Saved data entries:

(** C1, as the script has it.  For two valid solids whose Z coordinates are
    at most 262144 (2^18) in magnitude and an overlap between 0 and that
    bound, [stack_on_top] in float64 arithmetic translates the top solid
    along Z by the shift [fl (fl (max Z of bottom - overlap) - min Z of top)],
    every Z becoming [fl (z + shift)], and afterwards the minimum Z of the
    top solid is within 1e-6 of the maximum Z of the bottom solid minus the
    overlap. *)
Theorem stack_on_top_closes_gap_float64
    (w : World) (bottom top : ref) (mb mt : Trimesh) (overlap zb zt : Q) :
  heap w !! bottom = Some mb -> heap w !! top = Some mt ->
  well_formed mb = true -> well_formed mt = true ->
  max_z mb = Some zb -> min_z mt = Some zt ->
  0 <= overlap -> overlap <= 262144 ->
  Forall (fun v => Qabs (vz v) <= 262144) (vertices mb) ->
  Forall (fun v => Qabs (vz v) <= 262144) (vertices mt) ->
  exists (w' : World) (mt' : Trimesh) (zt' shift_z : Q),
    stack_on_top_rounded round64 bottom top overlap w = Some (top, w') /\
    heap w' !! top = Some mt' /\
    shift_z = round64 (round64 (zb - overlap) - zt) /\
    map vz (vertices mt') = map (fun z => round64 (z + shift_z)) (map vz (vertices mt)) /\
    min_z mt' = Some zt' /\
    Qabs (zt' - (zb - overlap)) <= 1e-6.
Proof.
  intros Hb Ht Wb Wt Hzb Hzt Ho1 Ho2 Vb Vt.
  destruct (bounds_well_formed mb Wb) as (lob & hib & Bb & _ & Hhi).
  destruct (bounds_well_formed mt Wt) as (lot & hit & Bt & Hlo & _).
  rewrite Hzb in Hhi. injection Hhi as ->. rewrite Hzt in Hlo. injection Hlo as ->.
  pose proof (stack_on_top_rounded_runs round64 w bottom top mb mt lob hib lot hit overlap
                Hb Ht Bb Bt) as R.
  destruct (column_within 262144 (vertices mb) Vb) as [_ Hmax].
  destruct (Hmax (vz hib) Hzb) as [Zb1 Zb2].
  destruct (stacked_rounded_close round64 (1 # 4294967296) 262144 (vz hib) (vz lot) overlap mt)
    as (zt' & Hzt' & C1 & C2); try assumption; try discriminate.
  { intros x Hx. apply round64_error. eapply Qle_trans; [exact Hx|]. discriminate. }
  eexists. exists (translate_rounded round64
                     (0, 0, round64 (round64 (vz hib - overlap) - vz lot)) mt), zt'.
  eexists. split; [exact R|]. simpl heap.
  split; [apply list_lookup_insert_eq; eapply lookup_lt_Some; exact Ht|].
  split; [reflexivity|]. split; [apply map_vz_translate_rounded|]. split; [exact Hzt'|].
  apply Qabs_Qle_condition. assert (T : 3 * (1 # 4294967296) <= 1e-6) by discriminate.
  split; lra.
Qed.
(** * Further properties of the filter *)

(** X13: the two fold tests exclude each other, and they look at the class of
    the predicate: only a constant is proven true, only a constant or a
    function expression is proven false; a column reference, a comparison and
    a between are never folded by the filter itself. *)
Theorem X13_fold_tests `{Collaborators} (condition : Expression) :
  (proven_true condition = true ->
   proven_false condition = false /\ exists v, condition = BoundConstantExpression v)
  /\ (proven_false condition = true ->
      proven_true condition = false
      /\ ((exists v, condition = BoundConstantExpression v)
          \/ exists name children, condition = BoundFunctionExpression name children))
  /\ (GetExpressionClass condition = ExpressionClass.BOUND_COLUMN_REF
      \/ GetExpressionClass condition = ExpressionClass.BOUND_COMPARISON
      \/ GetExpressionClass condition = ExpressionClass.BOUND_BETWEEN ->
      undecided condition = true).
Proof.
  split; [|split].
  - intros Htrue. split.
    + destruct (proven_false condition) eqn:Hfalse; [|reflexivity].
      rewrite (proven_false_not_true _ Hfalse) in Htrue. discriminate.
    + destruct condition; try discriminate. eauto.
  - intros Hfalse. split; [apply proven_false_not_true, Hfalse|].
    destruct condition; try discriminate; eauto.
  - destruct condition; cbn; intros [Hc | [Hc | Hc]]; try discriminate; reflexivity.
Qed.

Lemma X13_witness :
  proven_false TRUE_ = false /\ proven_true FALSE_ = false
  /\ undecided (BoundComparisonExpression COMPARE_LESSTHAN (col c0) (lit 5)) = true.
Proof.
  split; [exact (proj1 (proj1 (X13_fold_tests TRUE_) eq_refl))|].
  split; [exact (proj1 (proj1 (proj2 (X13_fold_tests FALSE_)) eq_refl))|].
  exact (proj2 (proj2 (X13_fold_tests
                         (BoundComparisonExpression COMPARE_LESSTHAN (col c0) (lit 5))))
           (or_intror (or_introl eq_refl))).
Defined.

(** X14: when the propagation of the child leaves the zero-row sentinel, the
    filter becomes the sentinel and [NodeStatistics(0, 0)] is returned with
    the statistics map the child left, whatever the predicates are and however
    many: none of them is propagated or examined. *)
Theorem X14_empty_child `{Collaborators}
  (expressions : list Expression) (child child' : LogicalOperator)
  (m m' : gmap ColumnBinding BaseStatistics) (node_stats : option NodeStatistics) :
  PropagateStatistics_child child m = (node_stats, child', m') ->
  is_empty_result child' = true ->
  PropagateStatistics_filter expressions child m
  = Some (mkResult LogicalEmptyResult m' (Some (mkNodeStatistics 0 true)))
  /\ PropagateStatistics_filter expressions child m = PropagateStatistics_filter [] child m.
Proof.
  intros Hchild Hempty. unfold PropagateStatistics_filter.
  rewrite Hchild, Hempty. split; reflexivity.
Qed.

Lemma X14_witness :
  let m : gmap ColumnBinding BaseStatistics := {[ c0 := int_stats None 0 100 ]} in
  PropagateStatistics_filter
    [BoundComparisonExpression COMPARE_LESSTHAN (col c0) (lit 5)] LogicalEmptyResult m
  = Some (mkResult LogicalEmptyResult m (Some (mkNodeStatistics 0 true))).
Proof.
  exact (proj1 (X14_empty_child
                  [BoundComparisonExpression COMPARE_LESSTHAN (col c0) (lit 5)]
                  LogicalEmptyResult LogicalEmptyResult
                  {[ c0 := int_stats None 0 100 ]} {[ c0 := int_stats None 0 100 ]}
                  child_stats eq_refl eq_refl)).
Defined.

(** X15: the loop over the predicates ends: started at index 0 it returns
    within one turn per predicate plus one, and more turns change nothing. *)
Theorem X15_loop_terminates `{Collaborators}
  (expressions : list Expression) (node_stats : option NodeStatistics)
  (child : LogicalOperator) (m : gmap ColumnBinding BaseStatistics) :
  (size expressions < idx_t_modulus)%N ->
  exists r : Result,
    run_loop (S (length expressions)) node_stats child (mkLoopState 0 expressions m) = Some r
    /\ forall fuel : nat,
         (length expressions < fuel)%nat ->
         run_loop fuel node_stats child (mkLoopState 0 expressions m) = Some r.
Proof.
  intros Hsize. exists (scan node_stats child [] expressions m).
  split; [|intros fuel Hfuel];
    apply (run_loop_scan node_stats child expressions [] m); [lia|exact Hsize|exact Hfuel|exact Hsize].
Qed.

Lemma X15_witness :
  let expressions := [TRUE_; BoundComparisonExpression COMPARE_LESSTHAN (col c0) (lit 5)] in
  let m : gmap ColumnBinding BaseStatistics := {[ c0 := int_stats None 0 100 ]} in
  exists r : Result,
    run_loop 3 child_stats (LogicalOtherOperator 0 []) (mkLoopState 0 expressions m) = Some r
    /\ forall fuel : nat,
         (2 < fuel)%nat ->
         run_loop fuel child_stats (LogicalOtherOperator 0 []) (mkLoopState 0 expressions m)
         = Some r.
Proof.
  exact (X15_loop_terminates
           [TRUE_; BoundComparisonExpression COMPARE_LESSTHAN (col c0) (lit 5)]
           child_stats (LogicalOtherOperator 0 []) {[ c0 := int_stats None 0 100 ]} eq_refl).
Defined.

Section ScanShape.
Context `{Collaborators}.
Variables (node_stats : option NodeStatistics) (child : LogicalOperator).

(** The three ways the pass can end, with what is known of the predicates
    that remain. *)
Lemma scan_shape (rest kept : list Expression) m :
  let r := scan node_stats child kept rest m in
  (node r = LogicalEmptyResult /\ returned r = Some NodeStatistics_0_0)
  \/ (node r = child /\ returned r = node_stats /\ kept = [] /\ rest <> [])
  \/ (exists kept' : list Expression,
        node r = LogicalFilter kept' child /\ returned r = node_stats
        /\ (length kept' <= length kept + length rest)%nat
        /\ (kept' = [] -> kept = [] /\ rest = [])
        /\ (Forall (fun c => undecided c = true) kept ->
            Forall (fun c => undecided c = true) kept')).
Proof.
  revert kept m. induction rest as [|condition rest IH]; intros kept m; cbn [scan].
  - right. right. exists kept. cbn.
    split; [reflexivity|]. split; [reflexivity|]. split; [lia|]. split; auto.
  - destruct (PropagateExpression node_stats condition m) as [condition' m1].
    destruct (proven_true condition') eqn:Htrue.
    + destruct (bool_decide (kept ++ rest = [])) eqn:Hnil.
      * apply bool_decide_eq_true in Hnil. apply app_eq_nil in Hnil as [-> ->].
        right. left. cbn. repeat split; discriminate.
      * apply bool_decide_eq_false in Hnil.
        destruct (IH kept m1)
          as [Hr | [(Hn & Hret & Hk & Hrest) | (kept' & Hn & Hret & Hlen & Hk & Hall)]].
        -- left. exact Hr.
        -- right. left. split; [exact Hn|]. split; [exact Hret|]. split; [exact Hk|].
           discriminate.
        -- right. right. exists kept'.
           split; [exact Hn|]. split; [exact Hret|].
           split; [cbn [length]; lia|]. split; [|exact Hall].
           intros Hnil'. destruct (Hk Hnil') as [-> ->]. contradiction Hnil. reflexivity.
    + destruct (proven_false condition') eqn:Hfalse.
      * left. split; reflexivity.
      * destruct (IH (kept ++ [condition']) (UpdateFilterStatistics condition' m1))
          as [Hr | [(Hn & Hret & Hk & Hrest) | (kept' & Hn & Hret & Hlen & Hk & Hall)]].
        -- left. exact Hr.
        -- apply app_eq_nil in Hk as [_ Hk]. discriminate Hk.
        -- right. right. exists kept'.
           split; [exact Hn|]. split; [exact Hret|].
           split; [rewrite length_app in Hlen; cbn [length] in *; lia|].
           split.
           ++ intros Hnil'. destruct (Hk Hnil') as [Hk' _].
              apply app_eq_nil in Hk' as [_ Hk']. discriminate Hk'.
           ++ intros Hkept. apply Hall. apply Forall_app. split; [exact Hkept|].
              constructor; [|constructor]. unfold undecided. now rewrite Htrue, Hfalse.
Qed.

End ScanShape.

(** X16: how a call can end when the child is not the sentinel.  Either the
    slot holds the sentinel and [NodeStatistics(0, 0)] is returned; or the
    filter, which had predicates, is replaced by its child; or the filter
    stays with a list of predicates that is no longer than before, is empty
    only if it was empty on entry, and holds no predicate that folds to true
    or to false.  In the last two cases the child's node statistics are
    returned. *)
Theorem X16_result_shape `{Collaborators}
  (expressions : list Expression) (child child' : LogicalOperator)
  (m m' : gmap ColumnBinding BaseStatistics) (node_stats : option NodeStatistics) :
  (size expressions < idx_t_modulus)%N ->
  PropagateStatistics_child child m = (node_stats, child', m') ->
  is_empty_result child' = false ->
  exists r : Result,
    PropagateStatistics_filter expressions child m = Some r
    /\ ((node r = LogicalEmptyResult /\ returned r = Some (mkNodeStatistics 0 true))
        \/ (node r = child' /\ returned r = node_stats /\ expressions <> [])
        \/ (exists kept : list Expression,
              node r = LogicalFilter kept child' /\ returned r = node_stats
              /\ (length kept <= length expressions)%nat
              /\ (kept = [] -> expressions = [])
              /\ Forall (fun c => proven_true c = false /\ proven_false c = false) kept)).
Proof.
  intros Hsize Hchild Hne.
  rewrite (PropagateStatistics_filter_scan _ _ _ Hsize), Hchild, Hne.
  eexists. split; [reflexivity|].
  destruct (scan_shape node_stats child' expressions [] m')
    as [Hr | [(Hn & Hret & _ & Hrest) | (kept & Hn & Hret & Hlen & Hk & Hall)]].
  - left. exact Hr.
  - right. left. auto.
  - right. right. exists kept.
    split; [exact Hn|]. split; [exact Hret|]. split; [exact Hlen|].
    split; [intros Hnil; apply (Hk Hnil)|].
    specialize (Hall (List.Forall_nil _)).
    eapply Forall_impl; [exact Hall|].
    intros c Hc. unfold undecided in Hc. cbn beta in Hc.
    apply andb_prop in Hc as [Ht Hf]. apply negb_true_iff in Ht, Hf. auto.
Qed.

Lemma X16_witness :
  let expressions := [TRUE_; BoundComparisonExpression COMPARE_LESSTHAN (col c0) (lit 5)] in
  let child := LogicalOtherOperator 0 [] in
  let m : gmap ColumnBinding BaseStatistics := {[ c0 := int_stats None 0 100 ]} in
  exists r : Result,
    PropagateStatistics_filter expressions child m = Some r
    /\ ((node r = LogicalEmptyResult /\ returned r = Some (mkNodeStatistics 0 true))
        \/ (node r = child /\ returned r = child_stats /\ expressions <> [])
        \/ (exists kept : list Expression,
              node r = LogicalFilter kept child /\ returned r = child_stats
              /\ (length kept <= length expressions)%nat
              /\ (kept = [] -> expressions = [])
              /\ Forall (fun c => proven_true c = false /\ proven_false c = false) kept)).
Proof.
  exact (X16_result_shape
           [TRUE_; BoundComparisonExpression COMPARE_LESSTHAN (col c0) (lit 5)]
           (LogicalOtherOperator 0 []) (LogicalOtherOperator 0 [])
           {[ c0 := int_stats None 0 100 ]} {[ c0 := int_stats None 0 100 ]}
           child_stats eq_refl eq_refl eq_refl).
Defined.

Lemma filter_negb_all_true {A} (P : A -> bool) (l : list A) :
  Forall (fun c => P c = true) l -> List.filter (fun c => negb (P c)) l = [].
Proof.
  induction 1 as [|c l Hc Hl IH]; [reflexivity|]. cbn. rewrite Hc. exact IH.
Qed.

Lemma filter_negb_all_false {A} (P : A -> bool) (l : list A) :
  Forall (fun c => P c = false) l -> List.filter (fun c => negb (P c)) l = l.
Proof.
  induction 1 as [|c l Hc Hl IH]; [reflexivity|]. cbn. rewrite Hc. cbn.
  f_equal. exact IH.
Qed.

(** X17: a filter with at least one predicate, all of whose predicates fold
    to true when the loop examines them (each after its own propagation, in
    the statistics map left by the predicates before it), is replaced by its
    child, and the child's node statistics are returned. *)
Theorem X17_all_true_removes_filter `{Collaborators}
  (expressions : list Expression) (child child' : LogicalOperator)
  (m m' : gmap ColumnBinding BaseStatistics) (node_stats : option NodeStatistics) :
  (size expressions < idx_t_modulus)%N ->
  PropagateStatistics_child child m = (node_stats, child', m') ->
  is_empty_result child' = false ->
  expressions <> [] ->
  Forall (fun c => proven_true c = true) (examined node_stats expressions m') ->
  exists r : Result,
    PropagateStatistics_filter expressions child m = Some r
    /\ node r = child' /\ returned r = node_stats.
Proof.
  intros Hsize Hchild Hne Hnil Hall.
  rewrite (PropagateStatistics_filter_scan _ _ _ Hsize), Hchild, Hne.
  eexists. split; [reflexivity|].
  assert (Forall (fun c => proven_false c = false) (examined node_stats expressions m'))
    as Hnf.
  { eapply Forall_impl; [exact Hall|]. intros c. apply proven_true_not_false. }
  destruct (scan_no_false node_stats child' expressions [] m' Hnf) as [Hret Hnode].
  split; [|exact Hret]. rewrite Hnode. cbv zeta. cbn [app].
  rewrite (filter_negb_all_true _ _ Hall).
  rewrite (bool_decide_eq_false_2 (expressions = [])) by exact Hnil. reflexivity.
Qed.

Lemma X17_witness :
  let gt50 := BoundComparisonExpression COMPARE_GREATERTHAN (col c0) (lit 50) in
  let child := LogicalOtherOperator 0 [] in
  let m : gmap ColumnBinding BaseStatistics := {[ c0 := int_stats None 60 100 ]} in
  @examined folding_collaborators child_stats [gt50] m = [TRUE_]
  /\ exists r : Result,
       @PropagateStatistics_filter folding_collaborators [gt50] child m = Some r
       /\ node r = child /\ returned r = child_stats.
Proof.
  cbv zeta. split; [reflexivity|].
  refine (@X17_all_true_removes_filter folding_collaborators
            [BoundComparisonExpression COMPARE_GREATERTHAN (col c0) (lit 50)]
            (LogicalOtherOperator 0 []) (LogicalOtherOperator 0 [])
            {[ c0 := int_stats None 60 100 ]} {[ c0 := int_stats None 60 100 ]}
            child_stats eq_refl eq_refl eq_refl _ _).
  - discriminate.
  - vm_compute. repeat constructor.
Defined.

AIM OF THE EXERCISE: Each line above with the word "only" needs to be copied.

YOUR SOLUTION:
    the predicate: only a constant is proven true, only a constant or a
    only if it was empty on entry, and holds no predicate that folds to true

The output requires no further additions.